**YOUR ASSIGNMENT**
Repeat verbatim the lines of the data below, beginning with the line containing "- apply upperLatin_range" and continuing to the end.

**EXTRACTED DATA**
Lemma exec_from_inv ci r rest : forall pos m,
  exec_from ci r pos rest = Some m ->
  exists skipped rest' st,
    rest = skipped ++ rest' /\
    mtch ci r (MState (pos + length skipped) rest' None) Some = Some st /\
    m = MkMatch (pos + length skipped) (m_pos st) (m_cap st).
Proof.
  induction rest as [|c tl IH]; intros pos m H; cbn [exec_from] in H.
  - destruct (mtch ci r _ Some) as [st|] eqn:Hm; [|discriminate].
    injection H as <-. exists [], [], st. cbn [length]. rewrite Nat.add_0_r. auto.
  - destruct (mtch ci r _ Some) as [st|] eqn:Hm.
    + injection H as <-. exists [], (c :: tl), st. cbn [length]. rewrite Nat.add_0_r. auto.
    + apply IH in H as (skipped & rest' & st & -> & Hm' & ->).
      exists (c :: skipped), rest', st. cbn [length].
      replace (pos + S (length skipped)) with (S pos + length skipped) by lia. auto.
Qed.

Lemma str_match_code p text m cls :
  codeClass (p_re p) = Some cls ->
  str_match p text = Some m ->
  exists code before after,
    group1 m = Some code /\ text = before ++ code ++ after /\ length code = 6 /\
    forallb (in_items (p_ci p) cls) code = true.
Proof.
  intros Hc Hm. unfold str_match in Hm.
  apply exec_from_inv in Hm as (skipped & rest' & st & -> & Hm & ->).
  destruct (mtch_code _ _ _ _ _ Hc Hm) as (st1 & code & after & (consumed & Hcons & _) & Hrest & Hlen & Hall & Hcap).
  cbn [m_rest] in Hcons. exists code, (skipped ++ consumed), after.
  split; [exact Hcap|]. split; [|done].
  by rewrite Hcons, Hrest, <- app_assoc.
Qed.

Lemma inRange_spec lo hi c : inRange lo hi c = true <-> (lo <= c <= hi)%N.
Proof. unfold inRange. rewrite andb_true_iff, !N.leb_le. done. Qed.

Lemma upperLatin_range lo hi c :
  (hi < 97)%N -> inRange lo hi (upperLatin c) = true ->
  inRange lo hi c = true \/ inRange 97 122 c = true /\ (lo <= c - 32 <= hi)%N.
Proof.
  unfold upperLatin. destruct (inRange 97 122 c) eqn:Hl; intros Hhi H; [|by left].
  right. split; [done|]. by apply inRange_spec.
Qed.

Lemma lowerLatin_range lo hi c :
  inRange lo hi (lowerLatin c) = true ->
  inRange lo hi c = true \/ inRange 65 90 c = true /\ (lo <= c + 32 <= hi)%N.
Proof.
  unfold lowerLatin. destruct (inRange 65 90 c) eqn:Hl; intros H; [|by left].
  right. split; [done|]. by apply inRange_spec.
Qed.

(** Under the [i] flag or without it, [\d], [[0-9]] and [[A-Z0-9]] accept
    digits and Basic Latin letters only. *)
Lemma class_digit ci c : in_items ci [CDigit] c = true -> isCodeChar c = true.
Proof.
  unfold in_items, isCodeChar. cbn [existsb in_item]. rewrite orb_false_r.
  intros ->. done.
Qed.

Lemma range_digits ci c :
  inRange 48 57 c || ci && (inRange 48 57 (upperLatin c) || inRange 48 57 (lowerLatin c))
  = true -> isDigit c = true.
Proof.
  unfold isDigit. intros H.
  apply orb_true_iff in H as [H|H]; [done|].
  apply andb_true_iff in H as [_ H]. apply orb_true_iff in H as [H|H].
  - apply upperLatin_range in H as [H|[Hl H]]; [done| |lia].
    apply inRange_spec in Hl. lia.
  - apply lowerLatin_range in H as [H|[Hl H]]; [done|].
    apply inRange_spec in Hl. lia.
Qed.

**ANSWER BOX**
  - apply upperLatin_range in H as [H|[Hl H]]; [done| |lia].
    apply inRange_spec in Hl. lia.
  - apply lowerLatin_range in H as [H|[Hl H]]; [done|].
    apply inRange_spec in Hl. lia.
Qed.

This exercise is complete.